### PROBLEM DESCRIPTION:
Search the records for "injection" and copy each line that holds it.

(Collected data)
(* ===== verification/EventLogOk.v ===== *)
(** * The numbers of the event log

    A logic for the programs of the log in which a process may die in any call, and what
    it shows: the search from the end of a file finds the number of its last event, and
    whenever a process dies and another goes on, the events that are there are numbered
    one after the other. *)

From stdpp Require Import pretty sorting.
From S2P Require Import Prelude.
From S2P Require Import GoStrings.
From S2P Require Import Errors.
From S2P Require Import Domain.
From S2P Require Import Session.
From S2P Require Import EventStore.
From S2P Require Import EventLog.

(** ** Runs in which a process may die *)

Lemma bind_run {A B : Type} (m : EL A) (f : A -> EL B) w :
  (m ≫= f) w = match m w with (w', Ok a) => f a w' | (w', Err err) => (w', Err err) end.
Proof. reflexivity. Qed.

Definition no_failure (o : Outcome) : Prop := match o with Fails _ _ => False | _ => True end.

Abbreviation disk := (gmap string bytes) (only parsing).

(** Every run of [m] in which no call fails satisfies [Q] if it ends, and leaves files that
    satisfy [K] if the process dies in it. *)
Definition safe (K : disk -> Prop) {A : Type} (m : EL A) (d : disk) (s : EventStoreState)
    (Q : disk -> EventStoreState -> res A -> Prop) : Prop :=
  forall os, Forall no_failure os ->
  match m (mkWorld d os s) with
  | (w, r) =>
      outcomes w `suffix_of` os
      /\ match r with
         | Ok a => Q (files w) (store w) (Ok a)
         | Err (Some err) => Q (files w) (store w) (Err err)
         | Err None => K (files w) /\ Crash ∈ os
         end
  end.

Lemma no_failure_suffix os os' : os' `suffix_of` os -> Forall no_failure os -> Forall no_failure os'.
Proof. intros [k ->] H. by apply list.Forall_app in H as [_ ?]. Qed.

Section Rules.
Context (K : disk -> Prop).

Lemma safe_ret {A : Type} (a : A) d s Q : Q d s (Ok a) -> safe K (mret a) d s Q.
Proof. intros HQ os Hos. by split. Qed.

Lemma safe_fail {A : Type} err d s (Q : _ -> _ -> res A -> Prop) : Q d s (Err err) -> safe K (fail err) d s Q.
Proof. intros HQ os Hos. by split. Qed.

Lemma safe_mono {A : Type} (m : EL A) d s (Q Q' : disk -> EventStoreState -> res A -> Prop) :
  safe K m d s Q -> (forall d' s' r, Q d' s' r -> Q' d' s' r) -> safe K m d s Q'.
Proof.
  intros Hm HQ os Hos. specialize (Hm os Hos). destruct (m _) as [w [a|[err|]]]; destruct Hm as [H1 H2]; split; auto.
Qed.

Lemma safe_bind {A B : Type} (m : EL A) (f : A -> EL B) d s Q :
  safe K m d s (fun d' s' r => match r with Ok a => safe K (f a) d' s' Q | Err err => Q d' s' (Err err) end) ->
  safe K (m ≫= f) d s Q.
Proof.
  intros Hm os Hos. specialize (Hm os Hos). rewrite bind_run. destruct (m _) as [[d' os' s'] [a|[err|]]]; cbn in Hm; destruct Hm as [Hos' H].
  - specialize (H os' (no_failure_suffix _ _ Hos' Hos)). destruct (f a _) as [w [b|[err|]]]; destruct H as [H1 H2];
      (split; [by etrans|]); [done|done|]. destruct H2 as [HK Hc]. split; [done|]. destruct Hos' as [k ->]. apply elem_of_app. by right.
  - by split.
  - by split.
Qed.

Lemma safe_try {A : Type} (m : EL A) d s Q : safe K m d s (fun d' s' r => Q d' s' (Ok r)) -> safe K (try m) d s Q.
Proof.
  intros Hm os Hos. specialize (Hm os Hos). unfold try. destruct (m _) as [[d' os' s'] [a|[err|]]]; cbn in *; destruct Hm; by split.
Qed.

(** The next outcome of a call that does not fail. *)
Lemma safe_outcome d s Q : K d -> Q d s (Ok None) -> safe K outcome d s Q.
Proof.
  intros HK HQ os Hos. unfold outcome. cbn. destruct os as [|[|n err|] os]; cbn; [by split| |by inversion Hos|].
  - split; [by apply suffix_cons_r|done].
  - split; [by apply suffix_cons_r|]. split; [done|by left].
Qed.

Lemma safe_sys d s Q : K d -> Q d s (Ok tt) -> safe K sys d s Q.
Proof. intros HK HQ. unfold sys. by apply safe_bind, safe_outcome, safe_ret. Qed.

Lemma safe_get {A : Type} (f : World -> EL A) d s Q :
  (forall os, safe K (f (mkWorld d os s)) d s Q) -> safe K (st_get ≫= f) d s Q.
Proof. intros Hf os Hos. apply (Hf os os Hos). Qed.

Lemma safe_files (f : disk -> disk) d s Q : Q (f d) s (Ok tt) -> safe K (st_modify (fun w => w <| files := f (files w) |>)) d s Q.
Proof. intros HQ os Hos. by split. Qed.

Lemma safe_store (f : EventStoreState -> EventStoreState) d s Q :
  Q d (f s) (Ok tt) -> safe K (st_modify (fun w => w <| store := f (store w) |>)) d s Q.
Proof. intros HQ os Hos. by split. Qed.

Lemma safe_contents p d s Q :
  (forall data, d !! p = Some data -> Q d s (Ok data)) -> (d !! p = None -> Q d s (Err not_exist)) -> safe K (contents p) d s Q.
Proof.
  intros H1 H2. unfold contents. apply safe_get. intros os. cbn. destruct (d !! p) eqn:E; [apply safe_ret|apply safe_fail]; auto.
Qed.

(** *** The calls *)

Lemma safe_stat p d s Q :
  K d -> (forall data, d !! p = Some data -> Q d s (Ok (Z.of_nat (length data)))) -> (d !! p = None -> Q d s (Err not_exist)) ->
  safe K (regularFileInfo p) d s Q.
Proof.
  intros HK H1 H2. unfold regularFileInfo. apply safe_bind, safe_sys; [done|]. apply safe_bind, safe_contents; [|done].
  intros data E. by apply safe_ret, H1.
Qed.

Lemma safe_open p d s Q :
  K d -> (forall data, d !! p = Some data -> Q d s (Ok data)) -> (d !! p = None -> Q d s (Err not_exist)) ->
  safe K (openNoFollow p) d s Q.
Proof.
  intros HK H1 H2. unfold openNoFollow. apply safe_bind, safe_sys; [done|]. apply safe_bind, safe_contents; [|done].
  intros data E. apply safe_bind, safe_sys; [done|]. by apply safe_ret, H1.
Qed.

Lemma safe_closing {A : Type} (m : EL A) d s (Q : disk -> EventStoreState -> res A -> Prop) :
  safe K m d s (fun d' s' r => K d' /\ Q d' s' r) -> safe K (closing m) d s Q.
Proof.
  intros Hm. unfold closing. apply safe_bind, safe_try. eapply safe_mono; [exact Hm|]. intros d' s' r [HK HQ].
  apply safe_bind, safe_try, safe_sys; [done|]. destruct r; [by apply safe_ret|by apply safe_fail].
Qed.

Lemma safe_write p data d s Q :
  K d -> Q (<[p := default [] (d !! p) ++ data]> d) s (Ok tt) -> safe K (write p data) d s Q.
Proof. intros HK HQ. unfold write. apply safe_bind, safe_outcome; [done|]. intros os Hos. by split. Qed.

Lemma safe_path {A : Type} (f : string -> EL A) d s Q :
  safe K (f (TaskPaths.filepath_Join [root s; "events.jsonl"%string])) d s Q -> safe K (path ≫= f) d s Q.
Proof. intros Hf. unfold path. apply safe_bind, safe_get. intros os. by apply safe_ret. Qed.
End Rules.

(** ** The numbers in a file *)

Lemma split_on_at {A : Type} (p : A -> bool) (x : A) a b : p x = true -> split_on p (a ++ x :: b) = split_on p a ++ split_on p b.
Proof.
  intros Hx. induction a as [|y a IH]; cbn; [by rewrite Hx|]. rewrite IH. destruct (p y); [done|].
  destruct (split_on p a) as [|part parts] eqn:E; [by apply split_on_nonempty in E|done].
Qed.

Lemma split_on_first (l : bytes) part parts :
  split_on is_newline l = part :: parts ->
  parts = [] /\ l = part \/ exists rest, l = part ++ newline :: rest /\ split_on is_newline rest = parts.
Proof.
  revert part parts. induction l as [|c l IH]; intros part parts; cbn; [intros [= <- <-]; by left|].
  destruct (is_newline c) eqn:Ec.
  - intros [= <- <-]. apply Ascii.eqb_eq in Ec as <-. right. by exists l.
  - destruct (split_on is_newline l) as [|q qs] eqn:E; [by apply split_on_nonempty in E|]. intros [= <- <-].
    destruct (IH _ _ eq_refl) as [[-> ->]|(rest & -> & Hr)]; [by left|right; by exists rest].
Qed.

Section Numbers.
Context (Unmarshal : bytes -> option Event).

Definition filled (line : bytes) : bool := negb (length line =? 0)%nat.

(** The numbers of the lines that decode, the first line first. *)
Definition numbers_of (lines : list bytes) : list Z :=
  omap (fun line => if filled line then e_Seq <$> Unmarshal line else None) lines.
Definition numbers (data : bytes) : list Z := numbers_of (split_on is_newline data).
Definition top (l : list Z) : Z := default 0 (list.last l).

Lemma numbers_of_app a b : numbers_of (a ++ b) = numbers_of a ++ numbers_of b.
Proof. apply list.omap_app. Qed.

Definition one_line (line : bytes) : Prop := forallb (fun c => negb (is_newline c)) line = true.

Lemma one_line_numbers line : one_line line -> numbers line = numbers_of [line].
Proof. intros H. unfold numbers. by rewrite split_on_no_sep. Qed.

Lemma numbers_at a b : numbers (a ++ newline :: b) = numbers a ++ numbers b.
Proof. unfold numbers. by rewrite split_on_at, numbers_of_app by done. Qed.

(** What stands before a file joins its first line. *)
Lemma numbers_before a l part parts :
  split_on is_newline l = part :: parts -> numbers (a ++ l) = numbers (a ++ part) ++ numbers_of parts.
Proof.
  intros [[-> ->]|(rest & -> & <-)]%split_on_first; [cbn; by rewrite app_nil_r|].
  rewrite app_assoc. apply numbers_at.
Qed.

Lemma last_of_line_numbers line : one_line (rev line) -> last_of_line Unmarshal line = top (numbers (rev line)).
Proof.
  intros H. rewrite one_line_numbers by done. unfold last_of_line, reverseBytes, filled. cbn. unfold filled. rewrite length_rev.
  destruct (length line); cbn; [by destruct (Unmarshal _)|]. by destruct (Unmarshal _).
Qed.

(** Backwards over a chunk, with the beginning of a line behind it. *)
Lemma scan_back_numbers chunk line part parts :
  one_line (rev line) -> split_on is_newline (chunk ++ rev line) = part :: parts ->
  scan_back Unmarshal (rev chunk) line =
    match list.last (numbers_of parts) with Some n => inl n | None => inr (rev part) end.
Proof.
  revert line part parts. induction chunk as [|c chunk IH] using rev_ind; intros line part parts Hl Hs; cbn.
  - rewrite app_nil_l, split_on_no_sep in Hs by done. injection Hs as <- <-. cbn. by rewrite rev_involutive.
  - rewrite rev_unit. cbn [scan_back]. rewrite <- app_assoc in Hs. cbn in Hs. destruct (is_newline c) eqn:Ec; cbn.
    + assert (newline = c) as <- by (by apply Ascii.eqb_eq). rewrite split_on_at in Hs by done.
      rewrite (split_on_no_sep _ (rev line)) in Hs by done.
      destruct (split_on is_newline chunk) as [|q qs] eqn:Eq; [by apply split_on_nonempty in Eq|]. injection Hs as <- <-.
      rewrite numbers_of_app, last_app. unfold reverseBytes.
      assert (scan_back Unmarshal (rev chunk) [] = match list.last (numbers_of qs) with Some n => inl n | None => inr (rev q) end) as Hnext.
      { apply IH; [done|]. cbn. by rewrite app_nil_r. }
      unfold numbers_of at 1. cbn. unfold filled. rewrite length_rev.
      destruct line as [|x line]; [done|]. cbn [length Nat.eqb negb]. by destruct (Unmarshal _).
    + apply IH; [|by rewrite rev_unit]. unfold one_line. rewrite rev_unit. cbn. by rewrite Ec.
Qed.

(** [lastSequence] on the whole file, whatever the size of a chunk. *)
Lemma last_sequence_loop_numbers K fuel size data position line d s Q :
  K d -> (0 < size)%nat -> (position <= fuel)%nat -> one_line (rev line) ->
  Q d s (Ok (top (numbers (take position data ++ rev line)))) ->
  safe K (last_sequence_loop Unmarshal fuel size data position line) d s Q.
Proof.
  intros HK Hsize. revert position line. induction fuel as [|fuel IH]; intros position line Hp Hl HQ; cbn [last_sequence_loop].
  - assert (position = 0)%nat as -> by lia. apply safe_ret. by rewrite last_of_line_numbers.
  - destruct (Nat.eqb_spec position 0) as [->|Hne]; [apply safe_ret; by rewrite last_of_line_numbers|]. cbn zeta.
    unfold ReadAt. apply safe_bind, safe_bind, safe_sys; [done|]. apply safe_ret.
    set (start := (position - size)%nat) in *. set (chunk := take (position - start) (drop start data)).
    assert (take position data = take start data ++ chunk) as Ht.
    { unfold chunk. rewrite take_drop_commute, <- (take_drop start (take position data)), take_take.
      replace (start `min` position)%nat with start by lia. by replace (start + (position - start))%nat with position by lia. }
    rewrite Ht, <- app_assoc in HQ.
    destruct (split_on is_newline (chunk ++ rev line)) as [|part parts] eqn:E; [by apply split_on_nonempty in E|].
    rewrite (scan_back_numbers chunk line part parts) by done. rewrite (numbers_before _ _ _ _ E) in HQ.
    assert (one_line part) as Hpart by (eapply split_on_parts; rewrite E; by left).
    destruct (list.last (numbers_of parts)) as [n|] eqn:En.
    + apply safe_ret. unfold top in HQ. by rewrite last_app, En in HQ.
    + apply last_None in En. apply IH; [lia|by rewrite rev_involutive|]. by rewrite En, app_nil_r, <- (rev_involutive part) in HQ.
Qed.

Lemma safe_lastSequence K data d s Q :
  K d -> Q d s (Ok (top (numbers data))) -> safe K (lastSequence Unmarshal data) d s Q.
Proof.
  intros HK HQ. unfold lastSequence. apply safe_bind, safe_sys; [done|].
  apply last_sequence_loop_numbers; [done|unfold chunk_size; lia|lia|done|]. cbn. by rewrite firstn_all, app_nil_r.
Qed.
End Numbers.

--

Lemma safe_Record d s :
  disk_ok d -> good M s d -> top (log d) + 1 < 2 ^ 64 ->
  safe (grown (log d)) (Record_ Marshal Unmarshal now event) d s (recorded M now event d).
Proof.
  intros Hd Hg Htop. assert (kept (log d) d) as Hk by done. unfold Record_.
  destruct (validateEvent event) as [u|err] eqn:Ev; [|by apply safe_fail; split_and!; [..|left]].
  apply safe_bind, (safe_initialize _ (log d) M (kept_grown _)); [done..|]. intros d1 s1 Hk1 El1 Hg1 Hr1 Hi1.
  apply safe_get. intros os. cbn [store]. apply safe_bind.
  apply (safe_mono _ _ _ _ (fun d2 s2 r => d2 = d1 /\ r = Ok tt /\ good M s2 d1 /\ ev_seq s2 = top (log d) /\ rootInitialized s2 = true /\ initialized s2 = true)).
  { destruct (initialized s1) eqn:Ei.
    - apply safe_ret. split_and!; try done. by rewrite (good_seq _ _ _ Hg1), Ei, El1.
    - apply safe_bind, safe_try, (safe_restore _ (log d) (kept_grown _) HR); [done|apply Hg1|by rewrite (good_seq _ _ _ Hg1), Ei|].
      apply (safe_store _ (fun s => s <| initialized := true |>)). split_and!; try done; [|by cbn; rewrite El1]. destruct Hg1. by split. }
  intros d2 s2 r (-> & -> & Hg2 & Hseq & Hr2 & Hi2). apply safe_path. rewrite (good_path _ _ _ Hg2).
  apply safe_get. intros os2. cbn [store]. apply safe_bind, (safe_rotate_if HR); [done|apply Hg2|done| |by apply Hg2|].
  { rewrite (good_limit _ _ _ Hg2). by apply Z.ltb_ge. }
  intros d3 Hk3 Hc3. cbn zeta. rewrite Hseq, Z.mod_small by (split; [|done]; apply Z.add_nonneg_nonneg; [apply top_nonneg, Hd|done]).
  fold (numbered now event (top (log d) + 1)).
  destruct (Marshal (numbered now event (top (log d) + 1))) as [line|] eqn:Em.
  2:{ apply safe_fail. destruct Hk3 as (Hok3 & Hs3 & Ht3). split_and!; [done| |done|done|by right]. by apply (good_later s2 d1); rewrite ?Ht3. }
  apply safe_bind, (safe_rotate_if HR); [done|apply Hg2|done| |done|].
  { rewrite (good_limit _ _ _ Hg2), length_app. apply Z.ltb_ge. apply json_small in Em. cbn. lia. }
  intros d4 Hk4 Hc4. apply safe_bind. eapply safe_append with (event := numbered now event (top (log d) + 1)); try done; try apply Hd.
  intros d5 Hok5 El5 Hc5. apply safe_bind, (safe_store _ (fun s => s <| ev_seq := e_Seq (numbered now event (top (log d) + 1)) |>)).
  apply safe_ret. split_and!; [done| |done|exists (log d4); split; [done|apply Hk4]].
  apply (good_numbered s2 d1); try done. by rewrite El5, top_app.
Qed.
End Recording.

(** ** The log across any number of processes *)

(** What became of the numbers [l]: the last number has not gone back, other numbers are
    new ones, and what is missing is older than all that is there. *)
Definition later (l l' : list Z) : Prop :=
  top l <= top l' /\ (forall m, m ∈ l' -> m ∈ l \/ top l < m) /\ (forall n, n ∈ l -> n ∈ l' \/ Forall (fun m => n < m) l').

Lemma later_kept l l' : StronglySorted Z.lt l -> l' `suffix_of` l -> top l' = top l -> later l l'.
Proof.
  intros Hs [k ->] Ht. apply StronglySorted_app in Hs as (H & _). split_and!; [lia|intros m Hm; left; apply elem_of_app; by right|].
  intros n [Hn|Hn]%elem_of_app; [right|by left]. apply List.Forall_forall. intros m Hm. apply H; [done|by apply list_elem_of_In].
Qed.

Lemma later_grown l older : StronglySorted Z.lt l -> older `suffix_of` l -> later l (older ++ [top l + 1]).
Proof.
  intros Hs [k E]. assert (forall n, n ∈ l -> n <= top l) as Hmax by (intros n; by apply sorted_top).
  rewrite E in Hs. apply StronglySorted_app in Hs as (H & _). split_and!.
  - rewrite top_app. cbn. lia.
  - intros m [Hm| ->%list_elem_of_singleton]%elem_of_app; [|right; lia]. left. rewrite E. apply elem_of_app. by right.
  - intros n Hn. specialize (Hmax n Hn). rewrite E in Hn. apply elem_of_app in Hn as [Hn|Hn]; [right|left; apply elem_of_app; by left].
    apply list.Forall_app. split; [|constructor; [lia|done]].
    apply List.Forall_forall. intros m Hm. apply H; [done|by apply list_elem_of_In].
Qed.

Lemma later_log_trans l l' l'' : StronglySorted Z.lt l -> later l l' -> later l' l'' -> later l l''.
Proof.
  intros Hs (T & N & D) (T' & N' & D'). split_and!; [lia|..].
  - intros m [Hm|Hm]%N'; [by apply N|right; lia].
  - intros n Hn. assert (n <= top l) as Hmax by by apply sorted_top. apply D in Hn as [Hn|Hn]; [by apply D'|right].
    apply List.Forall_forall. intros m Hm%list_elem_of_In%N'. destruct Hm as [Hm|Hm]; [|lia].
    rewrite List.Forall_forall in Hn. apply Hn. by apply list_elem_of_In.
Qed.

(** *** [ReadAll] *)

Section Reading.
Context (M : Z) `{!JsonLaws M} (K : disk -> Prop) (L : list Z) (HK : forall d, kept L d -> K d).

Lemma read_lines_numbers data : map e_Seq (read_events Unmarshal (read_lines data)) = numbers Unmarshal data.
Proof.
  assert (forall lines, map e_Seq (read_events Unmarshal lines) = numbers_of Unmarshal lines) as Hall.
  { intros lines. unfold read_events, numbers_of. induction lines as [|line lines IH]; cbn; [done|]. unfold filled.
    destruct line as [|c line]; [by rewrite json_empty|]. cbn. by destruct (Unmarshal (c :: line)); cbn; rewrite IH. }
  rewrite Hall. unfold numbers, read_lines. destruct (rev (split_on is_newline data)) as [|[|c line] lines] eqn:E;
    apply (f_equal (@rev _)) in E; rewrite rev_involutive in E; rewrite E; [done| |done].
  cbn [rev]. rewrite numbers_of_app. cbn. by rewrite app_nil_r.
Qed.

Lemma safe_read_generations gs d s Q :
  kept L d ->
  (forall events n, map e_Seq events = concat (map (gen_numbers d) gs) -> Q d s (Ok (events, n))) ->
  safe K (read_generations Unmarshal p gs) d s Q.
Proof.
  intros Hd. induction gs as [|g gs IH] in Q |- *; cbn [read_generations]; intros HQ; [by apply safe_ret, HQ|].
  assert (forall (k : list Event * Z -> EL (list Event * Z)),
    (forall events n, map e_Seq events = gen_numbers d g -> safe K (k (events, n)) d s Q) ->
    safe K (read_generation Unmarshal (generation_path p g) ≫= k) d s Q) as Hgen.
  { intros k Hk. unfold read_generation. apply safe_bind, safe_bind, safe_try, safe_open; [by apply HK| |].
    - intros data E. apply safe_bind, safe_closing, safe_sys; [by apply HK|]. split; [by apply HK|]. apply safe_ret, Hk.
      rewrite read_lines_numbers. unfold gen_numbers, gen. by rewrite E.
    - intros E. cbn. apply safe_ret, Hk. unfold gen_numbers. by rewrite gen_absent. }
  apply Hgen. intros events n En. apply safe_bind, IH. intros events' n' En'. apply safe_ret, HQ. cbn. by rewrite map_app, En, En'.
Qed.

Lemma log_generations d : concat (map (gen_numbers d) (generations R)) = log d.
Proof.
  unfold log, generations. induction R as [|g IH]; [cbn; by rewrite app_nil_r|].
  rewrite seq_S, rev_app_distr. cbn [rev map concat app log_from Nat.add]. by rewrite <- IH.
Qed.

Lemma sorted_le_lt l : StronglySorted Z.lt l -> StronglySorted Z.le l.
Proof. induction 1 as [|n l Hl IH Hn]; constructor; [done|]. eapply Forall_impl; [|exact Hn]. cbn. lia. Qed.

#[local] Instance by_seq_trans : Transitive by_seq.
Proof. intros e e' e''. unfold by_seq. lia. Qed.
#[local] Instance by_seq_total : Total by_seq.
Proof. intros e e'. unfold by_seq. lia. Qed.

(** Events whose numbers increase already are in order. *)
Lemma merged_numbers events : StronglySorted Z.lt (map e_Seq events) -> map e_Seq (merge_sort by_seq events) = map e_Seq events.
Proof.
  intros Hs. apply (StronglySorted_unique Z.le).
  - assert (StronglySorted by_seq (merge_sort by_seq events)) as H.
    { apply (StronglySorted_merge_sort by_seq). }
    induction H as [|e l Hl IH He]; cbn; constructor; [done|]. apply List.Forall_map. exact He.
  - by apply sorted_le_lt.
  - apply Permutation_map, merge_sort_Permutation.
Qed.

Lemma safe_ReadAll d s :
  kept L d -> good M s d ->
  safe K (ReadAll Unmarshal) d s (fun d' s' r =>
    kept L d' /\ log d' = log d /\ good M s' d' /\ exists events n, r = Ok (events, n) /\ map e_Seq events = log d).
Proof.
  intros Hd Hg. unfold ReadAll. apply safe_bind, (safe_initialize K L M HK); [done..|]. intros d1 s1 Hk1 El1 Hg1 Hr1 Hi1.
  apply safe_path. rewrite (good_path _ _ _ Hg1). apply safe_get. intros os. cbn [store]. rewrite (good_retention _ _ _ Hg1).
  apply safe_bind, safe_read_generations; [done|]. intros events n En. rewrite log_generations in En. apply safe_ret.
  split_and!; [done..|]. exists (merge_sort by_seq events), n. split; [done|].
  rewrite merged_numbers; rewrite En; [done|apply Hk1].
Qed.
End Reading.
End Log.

### RESPONSE TO THIS TASK:
  - rewrite app_nil_l, split_on_no_sep in Hs by done. injection Hs as <- <-. cbn. by rewrite rev_involutive.
      destruct (split_on is_newline chunk) as [|q qs] eqn:Eq; [by apply split_on_nonempty in Eq|]. injection Hs as <- <-.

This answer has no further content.